_Task description_. Take the lines from the beginning of the data below through the line holding "then talks to" and return exactly those.

=== Extracted data ===

(** * Token brokering for Power BI embedding: the two brokers and their claims

    The repository holds two brokers that hand a Power BI embed configuration
    to a browser:

    - the edge function [supabase/functions/get-powerbi-embed-config/index.ts]
      (module [Edge]), which verifies the caller's session token locally and
      then talks to Azure AD and Power BI with [fetch];
    - the Express service of [packages/token-api]
      ([services/powerbiService.js], [services/authService.js],
      [routes/embedRoutes.js], [config/config.js]; module [TokenApi]).

    A later revision of the edge function, whose text survives only in part,
    validates the shape of the embed-token response; its minting function is
    module [EdgeValidated].

    Handlers are embedded as computations in a small exception-and-log monad:
    the log is the chronological list of calls made to the collaborators that
    live outside the repository (the JWT library, [fetch], MSAL).  What those
    collaborators answer is read from a [World]. *)

From Stdlib Require Import String Ascii ZArith List DecimalString Bool Lia.
From Stdlib.Strings Require Import Byte.
From stdpp Require Import gmap strings list.

Open Scope string_scope.
Set Warnings "-register-all".

(** ** JavaScript values that cross the wire *)

Module Js.

(** A parsed JSON document.  Numbers are restricted to integers; objects keep
    their fields in source order, the way [JSON.stringify] prints them. *)
Inductive json : Type :=
| JNull
| JBool (b : bool)
| JNum (n : Z)
| JStr (s : string)
| JArr (items : list json)
| JObj (fields : list (string * json)).

(** A JavaScript value as the handlers see it: [None] is [undefined]. *)
Definition jsval : Type := option json.

Fixpoint assoc (k : string) (fields : list (string * json)) : jsval :=
  match fields with
  | [] => None
  | (k', v) :: rest => if String.eqb k k' then Some v else assoc k rest
  end.

(** [v.k]: reading a property of [null] raises a TypeError, reading one of an
    object looks the field up, and none of the properties read by the brokers
    exists on a primitive or on an array. *)
Definition get_prop (v : json) (k : string) : string + jsval :=
  match v with
  | JNull => inl ("Cannot read properties of null (reading '" +:+ k +:+ "')")
  | JObj fields => inr (assoc k fields)
  | _ => inr None
  end.

(** Truthiness, as tested by [if (x)], [!x] and [x || y]. *)
Definition truthy (v : jsval) : bool :=
  match v with
  | None | Some JNull => false
  | Some (JBool b) => b
  | Some (JNum n) => negb (n =? 0)%Z
  | Some (JStr s) => negb (String.eqb s EmptyString)
  | Some (JArr _) | Some (JObj _) => true
  end.

Definition truthy_str (s : option string) : bool :=
  match s with
  | None => false
  | Some s => negb (String.eqb s EmptyString)
  end.

(** [a || b] on optional strings. *)
Definition or_else (a b : option string) : option string :=
  if truthy_str a then a else b.

(** [a || 'literal']. *)
Definition or_default (a : option string) (d : string) : string :=
  match a with
  | Some s => if String.eqb s EmptyString then d else s
  | None => d
  end.

Definition nat_to_string (n : nat) : string :=
  NilZero.string_of_uint (Nat.to_uint n).

(** The string a template literal [`${v}`] splices in. *)
Fixpoint json_to_string (v : json) : string :=
  match v with
  | JNull => "null"
  | JBool true => "true"
  | JBool false => "false"
  | JNum n => NilZero.string_of_int (Z.to_int n)
  | JStr s => s
  | JArr items =>
      (fix join (l : list json) : string :=
         match l with
         | [] => EmptyString
         | x :: rest =>
             let sx := match x with JNull => EmptyString | _ => json_to_string x end in
             match rest with
             | [] => sx
             | _ :: _ => sx +:+ "," +:+ join rest
             end
         end) items
  | JObj _ => "[object Object]"
  end.

Definition to_string (v : jsval) : string :=
  match v with
  | None => "undefined"
  | Some j => json_to_string j
  end.

Definition str_to_string (s : option string) : string :=
  match s with
  | None => "undefined"
  | Some s => s
  end.

(** [typeof v === 'string'] *)
Definition is_string (v : jsval) : bool :=
  match v with
  | Some (JStr _) => true
  | _ => false
  end.

(** An object literal as [JSON.stringify] serialises it: a field whose value is
    [undefined] is left out. *)
Fixpoint object (fields : list (string * jsval)) : list (string * json) :=
  match fields with
  | [] => []
  | (k, Some v) :: rest => (k, v) :: object rest
  | (_, None) :: rest => object rest
  end.

(** [hay.includes(needle)] *)
Fixpoint includes (needle hay : string) : bool :=
  String.prefix needle hay ||
  match hay with
  | EmptyString => false
  | String _ rest => includes needle rest
  end.

(** [s.substring(n)] *)
Fixpoint substring_from (n : nat) (s : string) : string :=
  match n, s with
  | O, _ => s
  | S n', String _ rest => substring_from n' rest
  | S _, EmptyString => EmptyString
  end.

End Js.

Import Js.

(** ** The world outside the repository *)

(** The body handed to [fetch]: a form ([URLSearchParams], before
    percent-encoding), a JSON document ([JSON.stringify]), or none. *)
Inductive FetchBody : Type :=
| NoBody
| FormBody (params : list (string * string))
| JsonBody (doc : json).

Record FetchReq : Type := {
  fr_method : string;
  fr_url : string;
  fr_headers : list (string * string);
  fr_body : FetchBody
}.

(** What [fetch] resolves to.  [resp_text] is [response.text()];
    [resp_json] is [response.json()], which rejects with a message when the
    text is not JSON. *)
Record HttpResponse : Type := {
  resp_status : nat;
  resp_text : string;
  resp_json : string + json
}.

(** [response.ok] *)
Definition resp_ok (r : HttpResponse) : bool :=
  ((200 <=? resp_status r) && (resp_status r <=? 299))%nat.

(** A key produced by [crypto.subtle.importKey('raw', bytes, HMAC/SHA-256)]. *)
Record CryptoKey : Type := { ck_raw : list byte }.

(** The three shapes in which the edge function hands the signing secret to
    djwt's [verify]. *)
Inductive JwtKey : Type :=
| KeyString (secret : string)
| KeyBytes (raw : list byte)
| KeyCrypto (key : CryptoKey).

(** Which upstream a [fetch] is addressed to. *)
Inductive Upstream : Type :=
| Grant
| ReportMeta
| Mint
| ListReports.

(** One call to a collaborator outside the repository. *)
Inductive Event : Type :=
| EVerify (token : string) (key : JwtKey)
| EFetch (to : Upstream) (rq : FetchReq)
| EMsal (scopes : list string).

(** The calls of the protocol's upstream steps: the service-principal grant
    and the Power BI REST calls.  Local signature checks are not upstream. *)
Definition is_upstream (e : Event) : bool :=
  match e with
  | EVerify _ _ => false
  | EFetch _ _ | EMsal _ => true
  end.

Definition upstream_calls (tr : list Event) : list Event :=
  List.filter is_upstream tr.

Definition is_verify (e : Event) : bool :=
  match e with
  | EVerify _ _ => true
  | _ => false
  end.
(** A month that is added stays on the page, is saved for the visitor and,
    with a session, is sent to the service.  [addMonthData] appends the
    month to the months on the page and calls [saveData] with the longer
    list, whatever comes next.  Without a session that is all.  With a
    session it then calls [uploadData] once, with the record made of the id,
    the name, the colour, the config and the two payloads of the month, and
    it completes whatever the upload returns; when the network is
    unreachable, that record is what is appended to the pending-operation
    log. *)
Theorem added_month_stays_on_the_page `{Runtime}
    (net : Net) (monthData : JV) (months : list JV) (idx : Z) (a : App) :
  let s := mkMonths (VArr months) idx in
  let s' := mkMonths (VArr (months ++ [monthData])) idx in
  ∃ saved a1,
    StorageManager.saveData (VArr (months ++ [monthData])) a = (Ok saved, a1) ∧
    (AuthManager.isLoggedIn a = (Ok false, a) →
     StateManager.addMonthData net monthData s a = (Ok tt, s', a1)) ∧
    (AuthManager.isLoggedIn a = (Ok true, a) → nullish monthData = false →
     ∃ r a2,
       CloudSyncManager.uploadData net (cloud_record monthData) a1 = (Ok r, a2) ∧
       StateManager.addMonthData net monthData s a = (Ok tt, s', a2) ∧
       (onLine net = false →
        ∀ ops, LocalCacheManager.getPendingOperations a = (Ok (VArr ops), a) →
               syncStatus a2 = offline ∧
               LocalCacheManager.getPendingOperations a2
               = (Ok (VArr (map jsonify (ops ++ [upload_op net (cloud_record monthData)]))),
                  a2))).
Proof.
  cbv zeta. destruct (saveData_session (VArr (months ++ [monthData])) a)
    as (saved & a1 & Hsave & Htok & Huser & Hst & Hkeys).
  exists saved, a1. split; [done|]. split.
  - intros Hout. unfold StateManager.addMonthData. page_unfold. unfold lift.
    cbn [js_push monthsData colorIndex fst snd]. rewrite Hsave. cbn [fst snd].
    by rewrite (isLoggedIn_same a a1 false Htok Huser Hout).
  - intros Hin Hnn.
    pose proof (isLoggedIn_same a a1 true Htok Huser Hin) as Hin1.
    destruct (uploadData_returns net (cloud_record monthData) a1)
      as (b & rest & a2 & Hup).
    exists (VObj (("success", VBool b) :: rest)), a2. split; [done|]. split.
    + unfold StateManager.addMonthData. page_unfold. unfold lift.
      cbn [js_push monthsData colorIndex fst snd]. rewrite Hsave. cbn [fst snd].
      rewrite Hin1. cbn [fst snd negb].
      assert (∀ k, prop monthData k = Ok (opt_prop monthData k)) as Hp
        by (intros k; unfold opt_prop; by destruct monthData).
      rewrite !Hp. cbn [fst snd]. fold (cloud_record monthData). rewrite Hup. done.
    + intros Hoff ops Hops.
      rewrite uploadData_offline in Hup by done. injection Hup as _ _ <-.
      rewrite getPendingOperations_pending in Hops. injection Hops as Hops.
      assert (pending (localStorage a1) = VArr ops) as Hops1.
      { rewrite <- Hops. unfold pending. by rewrite Hkeys. }
      simpl. rewrite painted_syncStatus. split; [done|].
      rewrite getPendingOperations_pending. simpl.
      by rewrite (enqueued_array _ _ ops), pending_array_text.
Qed.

===

_Final answer_.
(** * Token brokering for Power BI embedding: the two brokers and their claims

    The repository holds two brokers that hand a Power BI embed configuration
    to a browser:

    - the edge function [supabase/functions/get-powerbi-embed-config/index.ts]
      (module [Edge]), which verifies the caller's session token locally and
      then talks to Azure AD and Power BI with [fetch];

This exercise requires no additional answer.